* WORK TO BE COMPLETED: List each line of the data that holds the string "constructor".

===== MATERIAL SHOWN

Lemma saveHistory_unique_ids : forall e s,
  NoDup (map id (nodes s)) ->
  Forall (fun entry => NoDup (map id (hs_nodes entry))) (history s) ->
  Forall (fun entry => NoDup (map id (hs_nodes entry))) (history (saveHistory e s)).
Proof.
  intros e s Hnd Hall; rewrite saveHistory_history.
  now apply captured_Forall.
Qed.

Lemma duplicate_ids : forall e s,
  map id (map (fun '(k, node) =>
                 duplicate_of node (nanoid e k) (Js.of_nat (length (nodes s) + k)))
              (indexed (selectedNodes s)))
  = map (nanoid e) (seq 0 (length (selectedNodes s))).
Proof.
  intros e s.
  unfold indexed; rewrite <- (indexed_from_fst _ (selectedNodes s) 0), !map_map.
  apply map_ext; intros [k n]; reflexivity.
Qed.

Lemma step_keeps_ids : forall e a s s',
  well_formed s -> good_action e a s -> step e a s = Ok s' ->
  NoDup (map id (nodes s'))
  /\ selection_valid s'
  /\ Forall (fun entry => NoDup (map id (hs_nodes entry))) (history s').
Proof.
  intros e a s s' (Hnd & Hv & Hok & Hall) Hgood Hstep.
  assert (Hsave : forall s0,
            history s0 = history s ->
            NoDup (map id (nodes s0)) -> selection_valid s0 ->
            NoDup (map id (nodes (saveHistory e s0)))
            /\ selection_valid (saveHistory e s0)
            /\ Forall (fun entry => NoDup (map id (hs_nodes entry)))
                      (history (saveHistory e s0))).
  { intros s0 Hh Hn0 Hv0; split; [exact Hn0|split; [exact Hv0|]].
    apply saveHistory_unique_ids; [exact Hn0|now rewrite Hh]. }
  destruct a; simpl in Hstep, Hgood.
  - (* addNode *)
    injection Hstep as <-; destruct Hgood as [_ Hnot].
    apply Hsave; [reflexivity| |].
    + simpl nodes; rewrite map_app; simpl.
      apply NoDup_app; [exact Hnd|repeat constructor; intros []|].
      intros i Hi [<-|[]]; apply (Hnot 0%nat); [lia|exact Hi].
    + intros i Hi; simpl nodes; rewrite map_app, in_app_iff; left; now apply Hv.
  - (* updateNode *)
    injection Hstep as <-.
    assert (Hids : map id (map (fun node => if String.eqb (id node) nid
                                            then merge node updates else node) (nodes s))
                   = map id (nodes s)).
    { rewrite map_map; apply map_ext; intros n.
      destruct (String.eqb (id n) nid); [|reflexivity].
      unfold merge; simpl; now rewrite Hgood. }
    apply Hsave; [reflexivity| |]; unfold selection_valid; simpl nodes;
      rewrite Hids; assumption.
  - (* deleteNode *)
    injection Hstep as <-.
    apply Hsave; [reflexivity|now apply NoDup_map_filter|].
    intros i Hi; simpl in Hi |- *.
    apply filter_In in Hi; destruct Hi as [Hi Hne].
    apply Hv in Hi; apply in_map_iff in Hi; destruct Hi as (n & <- & Hn).
    apply in_map, filter_In; split; [exact Hn|exact Hne].
  - (* deleteSelectedNodes *)
    injection Hstep as <-.
    apply Hsave; [reflexivity|now apply NoDup_map_filter|intros i []].
  - (* selectNode *)
    injection Hstep as <-.
    assert (Hn : nodes (selectNode nid multi s) = nodes s)
      by (unfold selectNode; destruct multi; reflexivity).
    assert (Hh : history (selectNode nid multi s) = history s)
      by (unfold selectNode; destruct multi; reflexivity).
    unfold selection_valid; rewrite Hn, Hh.
    split; [exact Hnd|split; [|exact Hall]].
    intros i; unfold selectNode; destruct multi; simpl.
    + destruct (Js.includes (selectedNodeIds s) nid).
      * intros Hi; apply filter_In in Hi; now apply Hv.
      * rewrite in_app_iff; intros [Hi|[<-|[]]]; [now apply Hv|exact Hgood].
    + intros [<-|[]]; exact Hgood.
  - (* selectNodes *)
    injection Hstep as <-; split; [exact Hnd|split; [exact Hgood|exact Hall]].
  - (* clearSelection *)
    injection Hstep as <-; split; [exact Hnd|split; [intros i []|exact Hall]].
  - (* duplicateSelected *)
    injection Hstep as <-; destruct Hgood as [Hnew Hnot].
    unfold duplicateSelected; cbv zeta.
    apply Hsave; [reflexivity| |].
    + simpl nodes; rewrite map_app, duplicate_ids.
      apply NoDup_app; [exact Hnd|exact Hnew|].
      intros i Hi Hi'; apply in_map_iff in Hi'; destruct Hi' as (k & <- & Hk).
      apply in_seq in Hk; apply (Hnot k); [lia|exact Hi].
    + intros i Hi; simpl in Hi |- *.
      rewrite map_app, in_app_iff; now right.
  - (* alignNodes *)
    injection Hstep as <-; unfold alignNodes; cbv zeta.
    destruct (length (selectedNodes s) <? 2)%nat; [now repeat split|].
    assert (Hids : map id match alignment with
                          | Row => align_row (selectedNodes s) (nodes s)
                          | Column => align_column (selectedNodes s) (nodes s)
                          | Grid => align_grid (selectedNodes s) (nodes s)
                          end = map id (nodes s)).
    { destruct alignment;
        [apply align_row_ids|apply align_column_ids|apply align_grid_ids]. }
    apply Hsave; [reflexivity| |]; unfold selection_valid; simpl nodes;
      rewrite Hids; assumption.
  - (* setCanvasMode *)
    injection Hstep as <-; now repeat split.
  - (* undo *)
    unfold undo in Hstep; destruct (0 <? historyIndex s)%Z.
    + destruct (restore_unique_ids _ _ _ Hall Hstep) as (H1 & H2 & H3).
      split; [exact H1|split; [|now rewrite H3]].
      intros i; rewrite H2; intros [].
    + injection Hstep as <-; now repeat split.
  - (* redo *)
    unfold redo in Hstep; destruct (historyIndex s <? _)%Z.
    + destruct (restore_unique_ids _ _ _ Hall Hstep) as (H1 & H2 & H3).
      split; [exact H1|split; [|now rewrite H3]].
      intros i; rewrite H2; intros [].
    + injection Hstep as <-; now repeat split.
Qed.

Lemma initial_well_formed : well_formed initial.
Proof.
  split; [constructor|split; [intros i []|split; [apply initial_history_ok|constructor]]].
Qed.

(** The data-model invariants hold along any run.  From a well-formed
    store (unique node ids, selected ids that reference nodes, history
    within its bounds, unique ids in every snapshot), any sequence of the
    twelve store actions returns and leaves a well-formed store, as long as
    [nanoid()] answers with fresh ids, [updateNode] is not used to rewrite
    an id, and [selectNode] and [selectNodes] are handed ids of existing
    nodes.  Undo and redo are covered: a restored snapshot has unique ids,
    and the selection is emptied. *)
Theorem well_formed_run : forall (actions : list (Env * Action)) (s : Store),
  well_formed s ->
  good_run actions s ->
  exists s', run actions s = Ok s' /\ well_formed s'.
Proof.
  induction actions as [|[e a] rest IH]; intros s Hwf Hgood; simpl; [eauto|].
  destruct Hgood as [Ha Hrest].
  pose proof Hwf as (_ & _ & Hok & _).
  destruct (step_history_ok e a s Hok) as (s1 & E & Hok1).
  destruct (step_keeps_ids e a s s1 Hwf Ha E) as (H1 & H2 & H3).
  rewrite E; simpl; apply IH; [|now apply Hrest].
  split; [exact H1|split; [exact H2|split; [exact Hok1|exact H3]]].
Qed.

==========

* REPLY TO THE EXERCISE:
      apply NoDup_app; [exact Hnd|repeat constructor; intros []|].
  split; [constructor|split; [intros i []|split; [apply initial_history_ok|constructor]]].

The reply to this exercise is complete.